* [Problem details]:
Look through the entries that follow and return each line that has the string "within".

::: Dataset content

(** X7. For an adapter whose description comes from one of the nine table
    keys, a read with the key in the snapshot returns normally exactly when
    the sensor's reading is a number; on [None] and on a string it
    raises. *)
Theorem native_value_table_unit (sensors : snapshot) (self : IotaWattSensor)
    (data : Sensor) (unit : string) (trace : list event) :
  sensors !! _key self = Some data →
  unit ∈ table_keys →
  entity_description self = description_for unit →
  (∃ trace' r, native_value sensors self trace = (trace', Ok r))
  ↔ is_number (getValue data) = true.
Proof.
  intros Hkey Hunit Hdesc.
  rewrite (native_value_unfold sensors self data trace Hkey), Hdesc.
  table_cases Hunit; eval_description; unfold transformed, checked; simpl;
    (destruct (getValue data) as [|x|s]; simpl;
     (split; [intros (? & ? & [=]); done|intros; try done]);
     repeat match goal with
            | |- context [PrimFloat.ltb ?a ?b] => destruct (PrimFloat.ltb a b)
            end; eauto).
Qed.

(** X8. Whatever unit a sensor reports, the description the lookup
    returns is of one of two shapes.  For a table key, its [key] field is
    that unit and both bounds are set, with min <= 0 <= max, so a reading
    of zero is within the bounds of every listed unit.  For any other
    string it is the fallback description. *)
Theorem description_for_shape (unit : string) :
  (unit ∈ table_keys
   ∧ key (description_for unit) = unit
   ∧ ∃ lo hi,
       min_value (description_for unit) = Some lo
       ∧ max_value (description_for unit) = Some hi
       ∧ PrimFloat.leb lo 0%float = true
       ∧ PrimFloat.leb 0%float hi = true)
  ∨ ((unit ∉ table_keys)
     ∧ description_for unit = default_description "base_sensor").
Proof.
  destruct (decide (unit ∈ table_keys)) as [Hin|Hnot].
  - left. split; [done|].
    table_cases Hin; (split; [run|]); eval_description; simpl;
      eexists _, _; split_and!; try reflexivity; run.
  - right. split; [done|]. unfold description_for.
    by rewrite (table_lookup_None unit Hnot).
Qed.

(* ===================================================================== *)
(** ** Further properties of the update handler *)
(* ===================================================================== *)


Lemma handle_update_marker_ok (sensors : snapshot) (self : IotaWattSensor) :
  marker_ok self → marker_ok (_handle_coordinator_update sensors self).1.
Proof.
  intros Hok. unfold _handle_coordinator_update.
  destruct (sensors !! _key self) as [data|];
    [|by destruct (truthy (_attr_unique_id self))].
  destruct (getBegin data) as [begin|]; simpl; [|done].
  destruct (negb (String.eqb begin "")); simpl; [|done].
  destruct (parse_datetime begin) as [last_reset|]; simpl; [|done].
  by destruct (PrimFloat.ltb 86400 (timestamp last_reset)) eqn:Hts.
Qed.

Lemma coordinator_updates_marker_ok (snaps : list snapshot) :
  ∀ self, marker_ok self → marker_ok (coordinator_updates snaps self).1.
Proof.
  induction snaps as [|sensors rest IH]; intros self Hok; [done|].
  simpl.
  pose proof (handle_update_marker_ok sensors self Hok) as Hstep.
  destruct (_handle_coordinator_update sensors self) as [self' events].
  specialize (IH self' Hstep).
  by destruct (coordinator_updates rest self') as [self'' events'].
Qed.

(** X10. The last-reset marker never holds a timestamp within a day of
    the epoch.  An adapter starts with no marker, and after any sequence of
    notifications its marker is either unset or a datetime whose epoch
    value is strictly above 86400. *)
Theorem marker_never_placeholder (sensors : snapshot) (k : string)
    (description : IotaWattSensorEntityDescription) (self : IotaWattSensor)
    (snaps : list snapshot) :
  __init__ sensors k description = Ok self →
  _attr_last_reset self = None
  ∧ match _attr_last_reset (coordinator_updates snaps self).1 with
    | Some last_reset =>
        PrimFloat.ltb 86400%float (timestamp last_reset) = true
    | None => True
    end.
Proof.
  unfold __init__. destruct (sensor_lookup sensors k) as [data|]; [|done].
  intros [= <-]. split; [done|].
  by apply (coordinator_updates_marker_ok snaps).
Qed.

::::::

* [Task solution]:
    of zero is within the bounds of every listed unit.  For any other
(** X10. The last-reset marker never holds a timestamp within a day of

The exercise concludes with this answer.